Estado Islámico (horizontal-x3)
Un mensaje de apoyo al Estado Islámico se puede leer en la pared de una casa de la ciudad de Marawi, en Filipinas (AP)

Una vieja pesadilla de los servicios de inteligencia occidentales comenzó a tomar cuerpo en los últimos días: la posibilidad de que chicos especialmente entrenados por los terroristas de Estado Islámico (EI) comiencen a realizar ataques suicidas en Europa .

El plan fue revelado a las autoridades francesas por un excombatiente francés en Siria, según reveló anteayer el diario Le Monde.

Ese proyecto fue concebido y organizado por los hermanos Fabien y Jean-Michel Clain, dos islamistas originarios de la ciudad de Toulouse que llegaron a ocupar posiciones importantes en el aparato terrorista y, desde hace por lo menos tres años, se ocupan del aparato de propaganda de EI.

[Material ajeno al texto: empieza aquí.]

(** X4: a constructor that returns makes one instance at a reference
    that was free; the instance has the class called and holds
    [device_id] only; the other instances and the rest of the state are
    as before. *)
Theorem construct_frame c (device_str : string) s l s' :
  construct c device_str s = (Ok l, s') ->
  heap s !! l = None /\
  (exists n,
     heap s' !! l
     = Some {| obj_class := c; obj_dict := {["device_id" := n]} |}) /\
  (forall l', l' <> l -> heap s' !! l' = heap s !! l') /\
  _available s' = _available s /\
  native s' = native s /\
  allocator s' = allocator s.
Proof.
  rewrite construct_init. unfold new_object.
  match goal with |- context [match ?r with Ok _ => _ | Raise _ => _ end] =>
    destruct r as [d|e] eqn:Hinit end; [|discriminate].
  intros [= <- <-].
  destruct (init_ok_inv c ∅ device_str d Hinit) as [n ->].
  split; [apply not_elem_of_dom, is_fresh|].
  split.
  - exists n. rewrite heap_set_heap, lookup_insert_eq, insert_empty. reflexivity.
  - repeat split. intros l' Hne.
    rewrite heap_set_heap. apply lookup_insert_ne. congruence.
Qed.

Lemma construct_frame_witness :
  let s := snd (device "rdna:1" (state_with 2 ∅)) in
  let l := fresh (dom (heap s)) in
  let s' := snd (tf_device "/device:RDNA:0" s) in
  heap s !! l = None /\
  (exists n,
     heap s' !! l
     = Some {| obj_class := cls_tf_device; obj_dict := {["device_id" := n]} |}) /\
  (forall l', l' <> l -> heap s' !! l' = heap s !! l') /\
  _available s' = _available s /\
  native s' = native s /\
  allocator s' = allocator s.
Proof.
  intros s l s'.
  apply (construct_frame cls_tf_device "/device:RDNA:0" s l s').
  reflexivity.
Defined.

End InstanceFacts.

(** ** Entering and leaving *)
Section ContextFacts.

Import Py Rdna Reach.
Local Open Scope py_scope.

Implicit Types (s : State) (c : pyclass) (mgr l : loc) (n : Z) (o : object).

Lemma enter_of_same c mgr :
  enter_of c mgr = device__enter__ current_device set_device mgr.
Proof. destruct c; reflexivity. Qed.

Lemma exit_of_same c mgr : exit_of c mgr = device__exit__ set_device mgr.
Proof. destruct c; reflexivity. Qed.

Lemma heap_entered mgr o s :
  heap (entered mgr o s)
  = <[mgr := {| obj_class := obj_class o;
                obj_dict := <["prev_device" := 0%Z]> (obj_dict o) |}]> (heap s).
Proof. reflexivity. Qed.

(** [__enter__] on an instance: the attribute [prev_device] is set
    first, then [device_id] is read. *)
Lemma enter_spec c mgr o s :
  heap s !! mgr = Some o ->
  enter_of c mgr s
  = match obj_dict o !! "device_id" with
    | Some _ => (Ok mgr, entered mgr o s)
    | None => (Raise (no_attribute (obj_class o) "device_id"), entered mgr o s)
    end.
Proof.
  intros Ho. rewrite enter_of_same.
  unfold device__enter__, bind, current_device, set_device, ret, setattr, getattr.
  rewrite Ho. fold (entered mgr o s).
  rewrite heap_entered, lookup_insert_eq. cbn [obj_dict].
  rewrite lookup_insert_ne by discriminate.
  destruct (obj_dict o !! "device_id"); reflexivity.
Qed.

(** [__exit__] on an instance reads [prev_device] and changes
    nothing. *)
Lemma exit_spec c mgr o s :
  heap s !! mgr = Some o ->
  exit_of c mgr s
  = match obj_dict o !! "prev_device" with
    | Some _ => (Ok tt, s)
    | None => (Raise (no_attribute (obj_class o) "prev_device"), s)
    end.
Proof.
  intros Ho. rewrite exit_of_same.
  unfold device__exit__, bind, set_device, ret, getattr. rewrite Ho.
  destruct (obj_dict o !! "prev_device"); reflexivity.
Qed.

Lemma exit_state c mgr s (r : result unit) s' :
  exit_of c mgr s = (r, s') -> s' = s.
Proof.
  rewrite exit_of_same.
  unfold device__exit__, bind, set_device, ret, getattr.
  destruct (heap s !! mgr) as [o|]; [|intros [= _ <-]; reflexivity].
  destruct (obj_dict o !! "prev_device"); intros [= _ <-]; reflexivity.
Qed.

Lemma class_of_spec mgr o s :
  heap s !! mgr = Some o -> class_of mgr s = (Ok (obj_class o), s).
Proof. unfold class_of. intros ->. reflexivity. Qed.

Lemma ctx_enter_spec mgr o s :
  heap s !! mgr = Some o ->
  ctx_enter mgr s = enter_of (obj_class o) mgr s.
Proof.
  intros Ho. unfold ctx_enter.
  rewrite (bind_ok _ _ _ _ _ (class_of_spec mgr o s Ho)). reflexivity.
Qed.

Lemma ctx_exit_spec mgr o s :
  heap s !! mgr = Some o ->
  ctx_exit mgr s = exit_of (obj_class o) mgr s.
Proof.
  intros Ho. unfold ctx_exit.
  rewrite (bind_ok _ _ _ _ _ (class_of_spec mgr o s Ho)). reflexivity.
Qed.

Las revelaciones sobre ese programa diabólico fueron formuladas por Jonathan Geffroy, de 35 años. Conocido en medios jihadistas como Abu Ibrahim al-Faransi, fue capturado a fines de 2017 por combatientes de un grupo rebelde controlado por Turquía y entregado con su mujer y sus dos hijos a los servicios antiterroristas franceses. Hasta hace poco tiempo estuvo detenido en la sede de la Dirección General de la Seguridad Interior (DGSI), los servicios de inteligencia franceses, y luego fue enviado a una cárcel.

También originario de Toulouse y amigo de juventud de los Clain, ese "arrepentido" aseguró a sus interrogadores que el plan de crear chicos kamikazes fue urdido por los hermanos y aprobado por las altas esferas de EI.

El plan fue puesto en marcha antes de la caída de Raqqa, Siria. En vísperas de la capitulación de esa ciudad, que era la "capital" del "califato" creado en 2014 por Abu Bakr al-Baghdadi, todo el dispositivo fue replegado al este de Deir ez-Zor, una zona que aún resiste al asedio de las Fuerzas Democráticas Sirias (FDS).

El grupo está formado por unos 30 chicos kamikazes de 12 a 16 años. Todos son "cachorros de leones", hijos de combatientes de EI que de niños fueron alejados de sus familias para recibir entrenamiento militar y ser instruidos en la doctrina más radical del islam. Otros son los huérfanos de terroristas caídos en combate.

La dirección del comando encargado de cometer los atentados en Francia fue inicialmente confiada a uno de los hijos de Jean-Michel Clain, Othman, actualmente de 17 años. Pero su padre lo retiró luego de la esfera operativa para destinarlo a "objetivos más importantes".

Gracias a los relatos de Geffroy y de un video difundido por EI, los servicios de inteligencia franceses identificaron entre los kamikazes a un chico de 12 años que, por orden de su padrastro, en 2015 había ejecutado a un rehén de un balazo en la cabeza.

Otro video permitió reconocer a otros dos chicos, de 8 y 12 años, en la ejecución de dos prisioneros sirios. Los dos "cachorros de león" son hijos de un jihadista francés convertido al islam que murió posteriormente en combate.

Además de su preparación y su valor como combatientes, los candidatos a kamikazes fueron reclutados por su aspecto físico para que puedan infiltrarse sin suscitar sospechas en ciudades occidentales.

Una de las fases del plan, que al parecer aún está totalmente vigente, prevé lanzar una serie de ataques en zonas rurales de Francia, donde no hay sistemas importantes de videocámaras de vigilancia y las medidas de seguridad son mucho menos estrictas.